EXERCISE DESCRIPTION
Nothing but an exact repetition of the listing should be returned.

EXTRACTED MATERIAL
Lemma advance_known s a r b :
  PartitionState.next_nonce_known (PartitionState.advance_floor s a r).1 b =
  if decide (a = b) then adv r (PartitionState.next_nonce_known s b)
  else PartitionState.next_nonce_known s b.
Proof.
  unfold PartitionState.advance_floor, PartitionState.next_nonce_known, adv, PartitionState.next_nonce.
  destruct (N.leb_spec r (default 0%N (PartitionState.next s !! a))).
  - case_decide; [|done]. subst b. by rewrite (proj2 (N.leb_le _ _)).
  - destruct (PartitionState.pending s !! a); cbn; rewrite next_trim_refused; cbn;
      rewrite lookup_insert; (case_decide; [|done]); subst b; by rewrite (proj2 (N.leb_gt _ _)).
Qed.

Lemma rel_adv c r f : (r ≤ c)%N → rel c (adv r f) = adv r (rel c f).
Proof.
  intros Hrc. unfold rel, adv. destruct f as [x|]; cbn.
  - destruct (N.leb_spec r x), (N.leb_spec r (N.min x c)); cbn; f_equal; lia.
  - destruct (N.leb_spec r 0); cbn; [done|]. f_equal. lia.
Qed.

(** Two states with the same known floors. *)
Definition same_floors s1 s2 : Prop :=
  ∀ b, PartitionState.next_nonce_known s1 b = PartitionState.next_nonce_known s2 b.

Lemma same_advance s1 s2 a r :
  same_floors s1 s2 →
  same_floors (PartitionState.advance_floor s1 a r).1 (PartitionState.advance_floor s2 a r).1.
Proof. intros H b. rewrite !advance_known. by rewrite H. Qed.

Lemma same_release s1 s2 a r :
  same_floors s1 s2 →
  same_floors (PartitionState.release_floor s1 a r).1 (PartitionState.release_floor s2 a r).1.
Proof. intros H b. rewrite !release_known. by rewrite H. Qed.

(** A release commutes with raises that it is not below. *)
Lemma release_after_raises s (rs : list (Address * N)) a c :
  (∀ r, (a, r) ∈ rs → (r ≤ c)%N) →
  same_floors
    (fold_left (λ q e, (PartitionState.advance_floor q e.1 e.2).1) rs
       (PartitionState.release_floor s a c).1)
    (PartitionState.release_floor
       (fold_left (λ q e, (PartitionState.advance_floor q e.1 e.2).1) rs s) a c).1.
Proof.
  induction rs as [|[b r] rs IH] using rev_ind; intros Hr; [done|].
  rewrite !fold_left_app. cbn [fold_left fst snd]. intros x.
  rewrite advance_known, IH, release_known, release_known, advance_known
    by (intros; apply Hr, elem_of_app; by left).
  destruct (decide (b = x)) as [->|]; [|done]. destruct (decide (a = x)) as [->|]; [|done].
  symmetry. apply rel_adv, Hr, elem_of_app. right. by apply list_elem_of_singleton.
Qed.

(** Every raise of the drain is at or below the floor the controller holds. *)
Definition raises_held (c : ResyncController.t) d : Prop :=
  ∀ a r, (a, r) ∈ raised d → (r ≤ default 0%N (ResyncController.floor c a))%N.

Lemma released_ge o fl c : Outcome.released o fl = Some c → (fl ≤ c)%N.
Proof.
  destruct o as [|n r|]; cbn; [done| |done]. destruct (N.ltb_spec n fl); [done|].
  destruct r; intros [= <-]; lia.
Qed.

(** The moves that one update adds to a drain. *)
Lemma update_moves c d u :
  (fold_floor_update c d u).1 = (fold_floor_update c empty_drain u).1 ∧
  raised (fold_floor_update c d u).2 = raised d ++ raised (fold_floor_update c empty_drain u).2 ∧
  released (fold_floor_update c d u).2 = released d ++ released (fold_floor_update c empty_drain u).2 ∧
  (raised (fold_floor_update c empty_drain u).2 = [] ∨ released (fold_floor_update c empty_drain u).2 = []) ∧
  (∀ a x, (a, x) ∈ released (fold_floor_update c empty_drain u).2 →
     released (fold_floor_update c empty_drain u).2 = [(a, x)] ∧
     (default 0%N (ResyncController.floor c a) ≤ x)%N).
Proof.
  unfold fold_floor_update, empty_drain.
  assert (Hnil : ∀ a x, (a, x) ∈ ([] : list (Address * N)) →
    ([] : list (Address * N)) = [(a, x)] ∧ (default 0%N (ResyncController.floor c a) ≤ x)%N)
    by (intros a x Hin; by apply elem_of_nil in Hin).
  destruct (stale_at _ _); [cbn; rewrite !app_nil_r; split_and!; auto|].
  destruct (up_outcome u) as [n|n r|] eqn:Eo; cbn [Outcome.confirmed Outcome.floor].
  - cbn [Outcome.released]. destruct (N.ltb _ _); cbn; rewrite ?app_nil_r; split_and!; auto.
  - destruct (Outcome.released (OutSkipped n r) (default 0%N (ResyncController.floor c (up_sender u))))
      as [x|] eqn:Er; cbn; rewrite ?app_nil_r; split_and!; auto.
    intros a y Hin. apply list_elem_of_singleton in Hin as [= -> ->]. split; [done|].
    by apply released_ge in Er.
  - cbn. rewrite !app_nil_r. split_and!; auto.
Qed.

Lemma update_floor_mono c d u a :
  (default 0%N (ResyncController.floor c a) ≤ default 0%N (ResyncController.floor (fold_floor_update c d u).1 a))%N ∧
  (∀ r, (a, r) ∈ raised (fold_floor_update c empty_drain u).2 →
        ResyncController.floor (fold_floor_update c d u).1 a = Some r).
Proof.
  unfold fold_floor_update, empty_drain, ResyncController.floor.
  assert (Hnil : ∀ r, (a, r) ∈ ([] : list (Address * N)) → ∀ P : Prop, P) by (intros r Hr; by apply elem_of_nil in Hr).
  destruct (stale_at _ _); [split; [done|intros r Hr; by apply (Hnil r)]|].
  destruct (Outcome.confirmed _); [|split; [done|intros r Hr; by apply (Hnil r)]].
  destruct (Outcome.floor _) as [fl|]; [|split; [done|intros r Hr; by apply (Hnil r)]].
  destruct (N.ltb_spec (fl_nonce (default (mkFloor 0 (up_evidence u)) (floors c !! up_sender u))) fl) as [Hlt|Hge];
    cbn [fst snd floors with_floors raised]; rewrite lookup_insert.
  - split.
    + case_decide as Ha; [|done]. rewrite <-Ha. destruct (floors c !! up_sender u); cbn in *; lia.
    + intros r [= -> ->]%list_elem_of_singleton. by rewrite decide_True.
  - split; [|intros r Hr; by apply (Hnil r)].
    case_decide as Ha; [|done]. rewrite <-Ha. by destruct (floors c !! up_sender u); cbn in *.
Qed.
End floor_moves.

Section streaming.
Context {T : Type}.
Implicit Types (s : PartitionState.t T).

(** One update, drained and applied on its own. *)
Definition stream_step (acc : ResyncController.t * PartitionState.t T) (u : FloorUpdate)
  : ResyncController.t * PartitionState.t T :=
  let '(c', d) := fold_floor_update acc.1 empty_drain u in (c', apply_moves acc.2 d).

RESPONSE FOR THIS EXERCISE
Lemma advance_known s a r b :
  PartitionState.next_nonce_known (PartitionState.advance_floor s a r).1 b =
  if decide (a = b) then adv r (PartitionState.next_nonce_known s b)
  else PartitionState.next_nonce_known s b.
Proof.
  unfold PartitionState.advance_floor, PartitionState.next_nonce_known, adv, PartitionState.next_nonce.
  destruct (N.leb_spec r (default 0%N (PartitionState.next s !! a))).
  - case_decide; [|done]. subst b. by rewrite (proj2 (N.leb_le _ _)).
  - destruct (PartitionState.pending s !! a); cbn; rewrite next_trim_refused; cbn;
      rewrite lookup_insert; (case_decide; [|done]); subst b; by rewrite (proj2 (N.leb_gt _ _)).
Qed.

Lemma rel_adv c r f : (r ≤ c)%N → rel c (adv r f) = adv r (rel c f).
Proof.
  intros Hrc. unfold rel, adv. destruct f as [x|]; cbn.
  - destruct (N.leb_spec r x), (N.leb_spec r (N.min x c)); cbn; f_equal; lia.
  - destruct (N.leb_spec r 0); cbn; [done|]. f_equal. lia.
Qed.

(** Two states with the same known floors. *)
Definition same_floors s1 s2 : Prop :=
  ∀ b, PartitionState.next_nonce_known s1 b = PartitionState.next_nonce_known s2 b.

Lemma same_advance s1 s2 a r :
  same_floors s1 s2 →
  same_floors (PartitionState.advance_floor s1 a r).1 (PartitionState.advance_floor s2 a r).1.
Proof. intros H b. rewrite !advance_known. by rewrite H. Qed.

Lemma same_release s1 s2 a r :
  same_floors s1 s2 →
  same_floors (PartitionState.release_floor s1 a r).1 (PartitionState.release_floor s2 a r).1.
Proof. intros H b. rewrite !release_known. by rewrite H. Qed.

(** A release commutes with raises that it is not below. *)
Lemma release_after_raises s (rs : list (Address * N)) a c :
  (∀ r, (a, r) ∈ rs → (r ≤ c)%N) →
  same_floors
    (fold_left (λ q e, (PartitionState.advance_floor q e.1 e.2).1) rs
       (PartitionState.release_floor s a c).1)
    (PartitionState.release_floor
       (fold_left (λ q e, (PartitionState.advance_floor q e.1 e.2).1) rs s) a c).1.
Proof.
  induction rs as [|[b r] rs IH] using rev_ind; intros Hr; [done|].
  rewrite !fold_left_app. cbn [fold_left fst snd]. intros x.
  rewrite advance_known, IH, release_known, release_known, advance_known
    by (intros; apply Hr, elem_of_app; by left).
  destruct (decide (b = x)) as [->|]; [|done]. destruct (decide (a = x)) as [->|]; [|done].
  symmetry. apply rel_adv, Hr, elem_of_app. right. by apply list_elem_of_singleton.
Qed.

(** Every raise of the drain is at or below the floor the controller holds. *)
Definition raises_held (c : ResyncController.t) d : Prop :=
  ∀ a r, (a, r) ∈ raised d → (r ≤ default 0%N (ResyncController.floor c a))%N.

Lemma released_ge o fl c : Outcome.released o fl = Some c → (fl ≤ c)%N.
Proof.
  destruct o as [|n r|]; cbn; [done| |done]. destruct (N.ltb_spec n fl); [done|].
  destruct r; intros [= <-]; lia.
Qed.

(** The moves that one update adds to a drain. *)
Lemma update_moves c d u :
  (fold_floor_update c d u).1 = (fold_floor_update c empty_drain u).1 ∧
  raised (fold_floor_update c d u).2 = raised d ++ raised (fold_floor_update c empty_drain u).2 ∧
  released (fold_floor_update c d u).2 = released d ++ released (fold_floor_update c empty_drain u).2 ∧
  (raised (fold_floor_update c empty_drain u).2 = [] ∨ released (fold_floor_update c empty_drain u).2 = []) ∧
  (∀ a x, (a, x) ∈ released (fold_floor_update c empty_drain u).2 →
     released (fold_floor_update c empty_drain u).2 = [(a, x)] ∧
     (default 0%N (ResyncController.floor c a) ≤ x)%N).
Proof.
  unfold fold_floor_update, empty_drain.
  assert (Hnil : ∀ a x, (a, x) ∈ ([] : list (Address * N)) →
    ([] : list (Address * N)) = [(a, x)] ∧ (default 0%N (ResyncController.floor c a) ≤ x)%N)
    by (intros a x Hin; by apply elem_of_nil in Hin).
  destruct (stale_at _ _); [cbn; rewrite !app_nil_r; split_and!; auto|].
  destruct (up_outcome u) as [n|n r|] eqn:Eo; cbn [Outcome.confirmed Outcome.floor].
  - cbn [Outcome.released]. destruct (N.ltb _ _); cbn; rewrite ?app_nil_r; split_and!; auto.
  - destruct (Outcome.released (OutSkipped n r) (default 0%N (ResyncController.floor c (up_sender u))))
      as [x|] eqn:Er; cbn; rewrite ?app_nil_r; split_and!; auto.
    intros a y Hin. apply list_elem_of_singleton in Hin as [= -> ->]. split; [done|].
    by apply released_ge in Er.
  - cbn. rewrite !app_nil_r. split_and!; auto.
Qed.

Lemma update_floor_mono c d u a :
  (default 0%N (ResyncController.floor c a) ≤ default 0%N (ResyncController.floor (fold_floor_update c d u).1 a))%N ∧
  (∀ r, (a, r) ∈ raised (fold_floor_update c empty_drain u).2 →
        ResyncController.floor (fold_floor_update c d u).1 a = Some r).
Proof.
  unfold fold_floor_update, empty_drain, ResyncController.floor.
  assert (Hnil : ∀ r, (a, r) ∈ ([] : list (Address * N)) → ∀ P : Prop, P) by (intros r Hr; by apply elem_of_nil in Hr).
  destruct (stale_at _ _); [split; [done|intros r Hr; by apply (Hnil r)]|].
  destruct (Outcome.confirmed _); [|split; [done|intros r Hr; by apply (Hnil r)]].
  destruct (Outcome.floor _) as [fl|]; [|split; [done|intros r Hr; by apply (Hnil r)]].
  destruct (N.ltb_spec (fl_nonce (default (mkFloor 0 (up_evidence u)) (floors c !! up_sender u))) fl) as [Hlt|Hge];
    cbn [fst snd floors with_floors raised]; rewrite lookup_insert.
  - split.
    + case_decide as Ha; [|done]. rewrite <-Ha. destruct (floors c !! up_sender u); cbn in *; lia.
    + intros r [= -> ->]%list_elem_of_singleton. by rewrite decide_True.
  - split; [|intros r Hr; by apply (Hnil r)].
    case_decide as Ha; [|done]. rewrite <-Ha. by destruct (floors c !! up_sender u); cbn in *.
Qed.
End floor_moves.

Section streaming.
Context {T : Type}.
Implicit Types (s : PartitionState.t T).

(** One update, drained and applied on its own. *)
Definition stream_step (acc : ResyncController.t * PartitionState.t T) (u : FloorUpdate)
  : ResyncController.t * PartitionState.t T :=
  let '(c', d) := fold_floor_update acc.1 empty_drain u in (c', apply_moves acc.2 d).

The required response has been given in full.